Машины скорой помощи то и дело подъезжали с новыми  отравленными девчонками. Это были студентки Менделеевского техникума, тоже работавшие на Яхромской пойме. Тогда в это место собрали студентов многих учебных заведений Москвы и области, живших, как и мы в таких же палатках.
Если бы мой организм действовал как у Гены, или меня бы рвало, то конечно я чувствовал себя значительно легче.

Когда я попал на приём к врачу, то сказал, что отравился котлетами. Смерив мою температуру, которая (помню) была за сорок, и дав каких-то таблеток, она направила меня в больничную палату.
А так как я, прилюдно, извините, не блевал, в качестве диагноза, она написала ОРЗ, против чего я сильно запротестовал.

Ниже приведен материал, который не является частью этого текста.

(** *** Calls that overlap *)

(** The store and the calls of [markAttendance] begun so far, in the order
    they began. *)
Record System := {
  store : Firestore;
  calls : list Call
}.

Inductive Event :=
| Begin (env : MarkEnv) (attendanceData : AttendanceData)
    (* a call of [markAttendance] begins                              *)
| Resume (i : nat)
    (* the store call that the [i]-th call waits for takes effect     *)
| Whole (op : Trace.Op).
    (* a service call from start to end with nothing in between       *)

Definition whole (op : Trace.Op) (db : Firestore) : Firestore :=
  match op with
  | Trace.MarkAttendance env a => snd (markAttendance env a db)
  | _ => Trace.step db op
  end.

Definition step (sys : System) (ev : Event) : System :=
  match ev with
  | Begin env a =>
      {| store := store sys; calls := (calls sys ++ [AddDoc env a])%list |}
  | Resume i =>
      match calls sys !! i with
      | Some c =>
          let (c', db') := advance c (store sys) in
          {| store := db'; calls := <[i := c']> (calls sys) |}
      | None => sys
      end
  | Whole op => {| store := whole op (store sys); calls := calls sys |}
  end.

Definition exec (events : list Event) (sys : System) : System :=
  fold_left step events sys.

(** The events of calls made one after the other. *)
Definition serial (ops : list Trace.Op) : list Event := List.map Whole ops.

(** The store generates for every new document an identifier that no
    document of the collection has. *)
Fixpoint fresh (sys : System) (events : list Event) : Prop :=
  match events with
  | [] => True
  | ev :: rest =>
      match ev with
      | Whole op => Trace.fresh_id (store sys) op
      | _ => True
      end
      /\ fresh (step sys ev) rest
  end.

(** The session identifier of a call of [markAttendance] is empty or the
    name of a document. *)
Definition named (op : Trace.Op) : Prop :=
  match op with
  | Trace.MarkAttendance _ a => sessionId a = "" \/ Paths.plain (sessionId a)
  | _ => True
  end.

(** What the store holds for a session: a list and a count that agree, or
    the empty list and no count yet. *)
Definition counted (s : Session) : Prop :=
  exists l,
    studentsPresent s = Some l
    /\ (totalPresent s = Some (length l)
        \/ l = [] /\ totalPresent s = None).

End Awaits.

(** ** Calls that overlap, on the stored sample session *)

Module SampleOverlap.

Import Service Awaits.

(** Two students record for session ["S1"] at the same time: both records
    are added, both calls read the session, then both write it back. *)
Definition events : list Event :=
  [Begin (Sample.env 1005000) (Sample.attendanceData "stu1" "S1");
   Begin (Sample.env 1005001) (Sample.attendanceData "stu2" "S1");
   Resume 0; Resume 1;    (* the two records are added   *)
   Resume 0; Resume 1;    (* the two calls read ["S1"]   *)
   Resume 0; Resume 1].   (* the two calls write ["S1"]  *)

Definition after : System :=
  exec events {| store := Sample.db1; calls := [] |}.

Потом я узнал, что местным врачам очень не хотелось писать всем отравившимся – отравление, им писали всем ОРЗ. Ведь, работники столовой были их соседями, а может быть и роднёй,   
Все, кто тогда был в этой столовой, абсолютно все отравились. Их было так много, что ближайшие больницы были тоже ими переполнены. Говорили, что, даже, некоторых, особенно плохих, отвозили в Москву.   
В тот же день меня навестили девчонки из моей бригады: Наташа Русинова, и Марина Бахарева. И в последующие несколько дней они приходили ко мне, и сообщали  мне новости.
Вот от них я и узнал, насколько массовой было отравление, и что местные врачи, всячески хотели выручить своих столовских земляков, не  писав в больничный лист истинный диагноз.
Тогда в столовую приехало много милицейского начальства, и запахло уголовным делом.   Приходил ко мне и Юрий, сказав, что рыбалка тогда была не очень удачной.

Когда я из больницы  вернулся в нашу палатку к своим ребятам, первый, кто радостно меня приветствовал, был, конечно, Гена Тарламазян. 
Он мне сказал, что тогда по пути в Москву, он выскакивал из электричек буквально на каждой остановке.
От больничной койки его уберегла спасательная  реакция его желудка. 

Потом, уже в Москве, в нашем институте Гена иногда ко мне подходил, и, улыбаясь, говорил: «а помнишь, как мы с тобой в Синьково отравились котлетами?».